- By January 2024, more than 400,000 federal employees will be required to be in the office for two or three days per week, JLL said, based on research it shared with Facilities Dive.
- The mandate would be new for at least 122,000 of those workers, the real estate services firm found.
- Despite the shift from telework to hybrid work, federal and state governments are “still hesitant to alter their space needs,” JLL said.
Vacant or underutilized federal office spaces and properties have been a persistent challenge exacerbated by a growing preference for telework on the heels of the COVID-19 pandemic. An Office of Personnel Management survey conducted this summer found that 89% of federal employees have a remote work agreement, with 40% teleworking between one and four days a week.
As the federal government adopts a hybrid work approach, numerous agencies are mandating that employees must be physically present in the office for at least two to three days per week, but other agencies stipulate that only managers, supervisors and senior-level staff need to report to the office at agency headquarters, JLL said.

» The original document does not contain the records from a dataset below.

(** The loop of [multi_octave_noise]: with a positive persistence the
    running total never leaves [-max_value, max_value], and one iteration
    is enough to make [max_value] positive. *)
Lemma octave_loop_run (x y persistence lacunarity : Q) (n : nat) :
  0 < persistence ->
  forall (total frequency amplitude max_value : Q) (st : Access),
    table_ok (permutation (self st)) = true ->
    0 < amplitude -> 0 <= max_value ->
    - max_value <= total -> total <= max_value ->
    exists (total' max_value' : Q) (idx : list Z),
      octave_loop n x y persistence lacunarity
        total frequency amplitude max_value st
      = Ok ((total', max_value'),
            {| self := self st; subscripts := subscripts st ++ idx |})
      /\ Forall in_table idx
      /\ - max_value' <= total' /\ total' <= max_value'
      /\ max_value <= max_value'
      /\ (n <> O -> 0 < max_value').
Proof.
  intros Hpers. induction n as [| n IH];
    intros total frequency amplitude max_value st Hp Ha Hm Hlo Hhi.
  - exists total, max_value, []. cbn [octave_loop]. unfold ret.
    rewrite app_nil_r. destruct st as [s l]. cbn [self subscripts].
    repeat split; try assumption; try lra; try apply Forall_nil.
    intros H. now elim H.
  - cbn [octave_loop].
    destruct (noise_run st (x * frequency) (y * frequency) Hp)
      as (v & idx1 & E & Hidx1 & _ & Hv0 & Hv1).
    rewrite (bind_ok _ _ _ _ _ _ _ _ E).
    set (st1 := {| self := self st; subscripts := subscripts st ++ idx1 |}) in *.
    assert (Hva : - amplitude <= v * amplitude /\ v * amplitude <= amplitude).
    { assert (0 <= (1 - v) * amplitude) by (apply Qmult_le_0_compat; lra).
      assert (0 <= (v + 1) * amplitude) by (apply Qmult_le_0_compat; lra).
      split; lra. }
    assert (Hap : 0 < amplitude * persistence)
      by (apply Qmult_lt_0_compat; assumption).
    destruct (IH (total + v * amplitude) (frequency * lacunarity)
                (amplitude * persistence) (max_value + amplitude) st1)
      as (t' & m' & idx2 & E2 & Hidx2 & Hlo' & Hhi' & Hmono & _);
      try (cbn [st1 self]; assumption); try lra.
    exists t', m', (idx1 ++ idx2). rewrite E2. subst st1.
    cbn [self subscripts]. rewrite <- app_assoc.
    repeat split; try assumption; try lra.
    apply Forall_app. now split.
Qed.

(** A call of [multi_octave_noise] with at least one octave and a positive
    persistence: it returns, reads the table only inside its bounds, leaves
    the receiver untouched and yields a value in [-1, 1]. *)
Lemma multi_octave_noise_run (st : Access) (x y : Q) (octaves : Z)
    (persistence lacunarity : Q) :
  table_ok (permutation (self st)) = true ->
  (0 < octaves)%Z -> 0 < persistence ->
  exists (v : Q) (idx : list Z),
    multi_octave_noise x y octaves persistence lacunarity st
    = Ok (v, {| self := self st; subscripts := subscripts st ++ idx |})
    /\ Forall in_table idx /\ -1 <= v /\ v <= 1.
Proof.
  intros Hp Hoct Hpers. unfold multi_octave_noise.
  destruct (octave_loop_run x y persistence lacunarity (Z.to_nat octaves)
              Hpers 0 1 1 0 st Hp)
    as (t & m & idx & E & Hidx & Hlo & Hhi & _ & Hpos); try lra.
  assert (Hm : 0 < m) by (apply Hpos; lia).
  rewrite (bind_ok _ _ _ _ _ _ _ _ E).
  unfold py_truediv.
  destruct (Qeq_bool m 0) eqn:Ez.
  - apply Qeq_bool_iff in Ez. lra.
  - exists (t / m), idx. unfold ret. repeat split; try assumption.
    + apply Qle_shift_div_l; [assumption | lra].
    + apply Qle_shift_div_r; [assumption | lra].
Qed.


End OctaveFacts.

(* ================================================================== *)
(** ** Shuffling and the constructor *)

Section ListSet.
Variable A : Type.
Implicit Types (l : list A) (i j : nat) (v d : A).

Lemma list_set_length l i v : List.length (list_set l i v) = List.length l.
Proof.
  revert i. induction l as [| h t IH]; intros [| i]; cbn; auto.
Qed.
Lemma tag_update_entity e f (w : World) : tag (update_entity e f w) = tag w.
Proof. unfold update_entity. now destruct (the_scene w !! e). Qed.

Lemma tag_set_value e c i v (w : World) : tag (set_value e c i v w) = tag w.
Proof. apply tag_update_entity. Qed.

Lemma tag_warnMismatch t text (w : World) : tag (warnMismatch t text w) = tag w.
Proof. unfold warnMismatch. now case_bool_decide. Qed.

Lemma tag_Entity_SetTemporary e b ch (w : World) : tag (Entity_SetTemporary e b ch w) = tag w.
Proof.
  unfold Entity_SetTemporary. destruct (_ && _); rewrite ?tag_emit;
    cbn [do_Call isServer source]; apply tag_update_entity.
Qed.

Lemma tag_Entity_SetParent e p ch (w : World) : tag (Entity_SetParent e p ch w) = tag w.
Proof.
  unfold Entity_SetParent. destruct (signalled _); rewrite ?tag_emit;
    cbn [do_Call isServer source]; apply tag_update_entity.
Qed.

Lemma tag_linkParent entity p (w : World) : tag (linkParent entity p w) = tag w.
Proof.
  unfold linkParent. destruct (negb _); [|reflexivity].
  case_bool_decide; [apply tag_Entity_SetParent | reflexivity].
Qed.

Lemma tag_readParent entity ds (w : World) w' ds' :
  readParent entity ds w = Some (w', ds') -> tag w' = tag w.
Proof.
  unfold readParent. destruct (_ <=? _); [|now intros [= <- <-]].
  destruct (Read_u32 ds) as [[p ds1]|]; [|discriminate].
  destruct (_ && _).
  - destruct (_ !! p) as [real|]; intros [= <- <-]; now rewrite tag_linkParent.
  - intros [= <- <-]. apply tag_linkParent.
Qed.

Lemma tag_Scene_CreateEntity i (w : World) entity w' :
  Scene_CreateEntity i w = Some (entity, w') -> tag w' = tag w.
Proof.
  unfold Scene_CreateEntity. cbv zeta. destruct (the_scene w !! _); [discriminate|].
  now intros [= <- <-].
Qed.

Lemma tag_Entity_RemoveComponent e c ch (w : World) : tag (Entity_RemoveComponent e c ch w) = tag w.
Proof. unfold Entity_RemoveComponent. cbn [do_Call isServer source]. apply tag_update_entity. Qed.
(** * prediction-sdk: the Safe proxy-address derivation and its helpers

    A shallow embedding of [packages/polymarket/src/safe.ts] (with the
    [utils], [config] and [types] modules it imports) and of the approval
    flow of [src/polymarket.ts], followed by the properties the
    specification states about them.

    JavaScript strings are modelled by [string]: a character is one code
    unit in the Latin-1 range, which covers every hexadecimal address,
    selector and error identifier the SDK handles.  Promises are modelled
    by a state-and-exception monad over the outside world. *)

From Stdlib Require Import String Ascii ZArith NArith List Lia Bool DecimalString.
From ExtLib Require Import Structures.Monad Structures.MonadExc.
From ExtLib Require Import Data.Monads.StateMonad Data.Monads.EitherMonad.
Import ListNotations.
Import MonadNotation.

Local Open Scope string_scope.
Local Open Scope monad_scope.

(* ===================================================================== *)
(** ** The JavaScript string primitives the SDK calls *)
(* ===================================================================== *)

Module JsString.

(** [c.toLowerCase()] for one Latin-1 code unit: [A-Z] and the accented
    capitals U+00C0..U+00DE (all but the multiplication sign U+00D7) move
    up by 32, every other code unit is kept. *)
Definition toLowerCase_char (c : ascii) : ascii :=
  let n := N_of_ascii c in
  if (((65 <=? n) && (n <=? 90))
      || ((192 <=? n) && (n <=? 222) && negb (n =? 215)))%N
  then ascii_of_N (n + 32) else c.

(** [s.toLowerCase()]. *)
Fixpoint toLowerCase (s : string) : string :=
  match s with
  | EmptyString => EmptyString
  | String c s' => String (toLowerCase_char c) (toLowerCase s')
  end.

(** [s.replace(/^0x/, "")]: the pattern is anchored and case-sensitive,
    so exactly a leading ["0x"] is removed, once. *)
Definition replace_leading_0x (s : string) : string :=
  match s with
  | String "0" (String "x" rest) => rest
  | _ => s
  end.

(** The filler of [padStart]: [padString] repeated and cut to [n]
    characters ([cur] is what is left of the current repetition). *)
Fixpoint filler (n : nat) (cur padString : string) : string :=
  match n with
  | O => EmptyString
  | S n' =>
      match cur with
      | String c cur' => String c (filler n' cur' padString)
      | EmptyString =>
          match padString with
          | String c pad' => String c (filler n' pad' padString)
          | EmptyString => EmptyString
          end
      end
  end.

(** [s.padStart(targetLength, padString)]: a string already long enough
    (or an empty [padString]) is returned unchanged. *)
Definition padStart (s : string) (targetLength : nat) (padString : string)
  : string :=
  if (targetLength <=? String.length s)%nat then s
  else filler (targetLength - String.length s) padString padString ++ s.

(** The relative index of [slice]: negative indices count from the end,
    and the result is clamped to [0 .. len]. *)
Definition relative_index (len i : Z) : Z :=
  if (i <? 0)%Z then Z.max (len + i) 0 else Z.min i len.

(** [s.slice(start, end)]; [end_ = None] is the one-argument call. *)
Definition slice (s : string) (start : Z) (end_ : option Z) : string :=
  let len := Z.of_nat (String.length s) in
  let from := relative_index len start in
  let to := match end_ with
            | None => len
            | Some e => relative_index len e
            end in
  substring (Z.to_nat from) (Z.to_nat (Z.max (to - from) 0)) s.

(** Rendering of an integer-valued number in a template literal or by
    [JSON.stringify]: its decimal numeral.  This is what JavaScript prints
    for the safe integers, those of magnitude at most 2^53 - 1; beyond
    them a number is a rounded double, printed by its shortest digits and
    in exponent notation from 10^21 on, so every statement that reads a
    rendered number bounds it by 9007199254740991. *)
Definition Number_toString (z : Z) : string :=
  NilZero.string_of_int (Z.to_int z).

(** Truthiness of a string: only the empty string is falsy. *)
Definition truthy (s : string) : bool :=
  match s with EmptyString => false | _ => true end.
(** The result is [True] after an export, [False] when a file could not be
    written and [None] when nothing was to be exported. *)
Definition export_ssl_certificate (config cert : json) : M world json :=
  let! decided := comparator config cert in
  match decided with
  | Some v => ret v
  | None => export_new config cert
  end.

(** [if export_ssl_certificate(config, cert) and args.on_export: ...] *)
Definition export_and_notify (config cert : json) (on_export : option pystr)
  : M world unit :=
  let! exported := export_ssl_certificate config cert in
  match on_export with
  | Some ((_ :: _) as command) =>
      if truthy exported then
        print MsgShellCommandExecuted;;
        sp_run command
      else ret tt
  | _ => ret tt
  end.

(** The main block, after the arguments are parsed: [config_path] is
    [--config], [on_export] is [--on-export]. *)
Definition main (config_path : pystr) (on_export : option pystr) : M world unit :=
  print MsgTimestamp;;
  let! config := load_config config_path in
  if truthy config then
    let! cert := download_ssl_data config in
    if truthy cert then export_and_notify config cert on_export
    else ret tt
  else ret tt.

End Script.

(** *** The writes of an export

    What the export stage writes depends on the disk only through the
    paths that can be opened for writing ([ok]); the functions below give
    the result of each step and the writes it makes to the disk, oldest
    first. *)

Definition apply_writes (ws : list (pystr * pystr)) (d : gmap pystr node)
  : gmap pystr node :=
  foldl (fun d' ps => set_data ps.1 ps.2 d') d ws.

(** What a write of [data] makes of what a path holds. *)
Definition put (data : pystr) (o : option node) : option node :=
  match o with
  | Some (Regular r w' _) => Some (Regular r w' data)
  | None => Some (Regular true true data)
  | other => other
  end.

Definition puts (l : list pystr) (o : option node) : option node :=
  foldl (fun o' data => put data o') o l.

(** The data written to [q] by [ws], oldest first. *)
Fixpoint writes_to (q : pystr) (ws : list (pystr * pystr)) : list pystr :=
  match ws with
  | [] => []
  | (p, data) :: ws' =>
      if decide (p = q) then data :: writes_to q ws' else writes_to q ws'
  end.

Section Plan.

Variable E : env.
Variable ok : pystr -> bool.

Definition file_plan (config cert : json) (name : pystr)
  : res bool * list (pystr * pystr) :=
  match get config name with
  | Raise e => (Raise e, [])
  | Ok target =>
      if truthy target then
        match target with
        | JStr path =>
            if ok path then
              match getitem cert name with
              | Ok (JStr body) =>
                  if encodes E body then (Ok true, [(path, []); (path, body)])
                  else (Ok false, [(path, [])])
              | _ => (Ok false, [(path, [])])
              end
            else (Ok false, [])
        | _ =>
            match as_int target with
            | Some n =>
                match open_descriptor E n, getitem cert name with
                | Ok s, Ok (JStr body) => (Ok (encodes E body && takes s), [])
                | _, _ => (Ok false, [])
                end
            | None => (Ok false, [])
            end
        end
      else (Ok true, [])
  end.

Fixpoint files_plan (config cert : json) (names : list pystr)
  : res bool * list (pystr * pystr) :=
  match names with
  | [] => (Ok true, [])
  | name :: names' =>
      match file_plan config cert name with
      | (Ok true, ws) =>
          (fst (files_plan config cert names'),
           ws ++ snd (files_plan config cert names'))
      | other => other
      end
  end.
(** * Diffusion posterior sampling: respacing, losses, samplers

    A shallow embedding of [diffusion/respace.py] and of the noise process
    and the box-inpainting, blur and grayscale operators of
    [measurement_models/measurement_models.py].

    Conventions.
    - Python [int] is [Z]; Python [//] and [%] with a positive divisor are
      [Z.div] and [Z.modulo].
    - The Python floats of [space_timesteps] are binary64 numbers: a
      finite float is the rational it denotes, and every operation rounds
      its exact result to the nearest float, ties to even ([Float]).
    - The schedule arithmetic of [SpacedDiffusion.__init__] is read in
      exact arithmetic, in [Q], apart from its divisions by zero, which
      give the IEEE special values; tensor entries need [sqrt] and [exp],
      so they are real numbers, and statements about them hold in exact
      arithmetic.
    - A Python exception is a value of [exn]; a computation that may raise
      returns [result]. *)

From Stdlib Require Import ZArith QArith Qround Qpower Qabs Reals Lra Lqa Lia Bool List Ascii String.
From stdpp Require Import base numbers option list strings gmap sets sorting.
(** X19: when every rating of the roster and of [ratingsToTry] is below a
    positive target and the squad has at most 11 places, the exhaustive
    search returns no solution. *)
Theorem calculateSquadSolutions_unreachable (t : Z) (ex av : list Z)
    (p : prices) (size maxS : Z) (sortByPrice : bool) (r : result) :
  0 < t ->
  Z.of_nat (length ex) <= size <= 11 ->
  Forall (fun v => v < t) ex ->
  Forall (fun v => v < t) av ->
  calculateSquadSolutions t ex av p size maxS sortByPrice = Return r ->
  solutions r = [] /\ solutionsFound r = 0.
Proof.
  intros Ht Hsize Hex Hav. unfold calculateSquadSolutions.
  destruct (calculateSquadSolutions_try _ _ _ _ _ _ _) as [r'|m] eqn:Htry.
  2:{ by intros [= <-]. }
  intros [= ->]. revert Htry. unfold calculateSquadSolutions_try.
  destruct ((t >? 99) || (t <? 45)); [by intros [= <-]|].
  destruct (Z.leb_spec (size - Z.of_nat (length ex)) 0) as [Hfull|Hslots].
  { pose proof (getRatingZ_below ex t Ht ltac:(lia) Hex) as Hlow.
    destruct (Z.geb_spec (getRatingZ ex) t) as [|_]; [lia|]. by intros [= <-]. }
  destruct (for_of _ _ _) as [sols|m] eqn:Hrun; cbn [bind]; [|done].
  assert (sols = []) as ->.
  { eapply (for_of_invariant _ (fun s => s = [])) in Hrun; [done| |done].
    intros s1 c s2 Hc ->. unfold squad_step.
    destruct (hasEnoughCards _ _); cbn [negb]; [|by intros [= <-]].
    assert (getRatingZ (ex ++ c) < t) as Hlow.
    { unfold getMultisubsets in Hc. apply getRatingZ_below; [done| |].
      - pose proof (multisubsetsImpl_length av
                      (Z.to_nat (size - Z.of_nat (length ex)))) as Hl.
        rewrite Forall_forall in Hl. rewrite length_app, (Hl c Hc). lia.
      - apply Forall_app. split; [done|].
        rewrite Forall_forall in *. intros v Hv. apply Hav.
        by apply (multisubsetsImpl_subseteq _ _ _ Hc). }
    rewrite (proj2 (Z.ltb_lt _ _) Hlow). by intros [= <-]. }
  intros [= <-]. cbn [solutions solutionsFound].
  destruct sortByPrice, (negb (maxS =? 0) && (maxS >? 0));
    cbn [JS.sort fold_right]; unfold slice0; by rewrite ?take_nil.
Qed.
(** * node-sass-middleware: the recompilation decision of [middleware.js]

    A shallow embedding of the Connect middleware of [src/middleware.js]:
    the module-level table [imports] (the dependency ledger), the request
    handler [sass] with its local callbacks [error], [done] and [compile],
    and the helper [checkImports].

    Node runs one callback at a time, each to completion.  The handler is
    embedded twice.  First as a request alone: a deterministic transformer
    of the shared store (the [imports] table and the file system) that
    also yields the sequence of observable effects it performed, in the
    order in which they happen when nothing else runs in between.  Then
    callback by callback: every [fs.stat], [fs.readFile], [render],
    [mkdirp] and [fs.writeFile] ends the running callback and leaves its
    own, so that the callbacks of requests that overlap, and changes of
    the disk, interleave in any order.  The first is the second run
    without interruption. *)

From Stdlib Require Import ZArith NArith String Ascii List Lia.
From stdpp Require Import base option strings gmap list pretty.

Local Open Scope Z_scope.

(** ** Strings as JavaScript uses them here *)

Definition LF : string := String "010"%char EmptyString.
Definition ESC : string := String "027"%char EmptyString.
Definition BEL : string := String "007"%char EmptyString.
Definition DQUOTE : string := String "034"%char EmptyString.
(** * Terraform plugin of garden-service: stack reconciliation driver

    A shallow embedding of
      - [src/garden-service/src/plugins/terraform/common.ts]
        ([prepareVariables], [tfValidate], [tfValidationError],
        [getTfOutputs], [getStackStatus], [applyStack], [noAutoApplyMsg]);
      - [src/garden-service/src/plugins/terraform/commands.ts]
        ([findModule] and the handlers built by [makeModuleCommand] and
        [makeRootCommand]).

    The code is asynchronous TypeScript that talks to an external binary.
    An [await]ed call is sequential here, so it is written in a small
    monad that threads the trace of external calls made so far and one of
    three outcomes: a value, a thrown exception, or a promise that never
    settles.  The replies of the external collaborators (the versioned
    binary runner, the file system) are read from a [World], as functions
    of the trace at the time of the call.  Functions of the JavaScript
    runtime and of third-party packages ([path.resolve], [JSON.stringify],
    lodash's [startCase], [dedent], [deline], [chalk]) are the fields of a
    [Runtime]. *)

From Stdlib Require Import String Ascii List ZArith Bool Lia DecimalString.
Import ListNotations.
Local Open Scope string_scope.
Local Open Scope list_scope.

To date, 16 federal agencies have announced return-to-office mandates, JLL said. Employees required to be in the office for at least three days a week include those at the U.S. Department of Justice, the State Department and the Federal Aviation Administration. The Justice Department’s more than 116,000 employees constitute the majority of those facing a new RTO mandate in January, along with the Federal Deposit Insurance Corp., JLL said.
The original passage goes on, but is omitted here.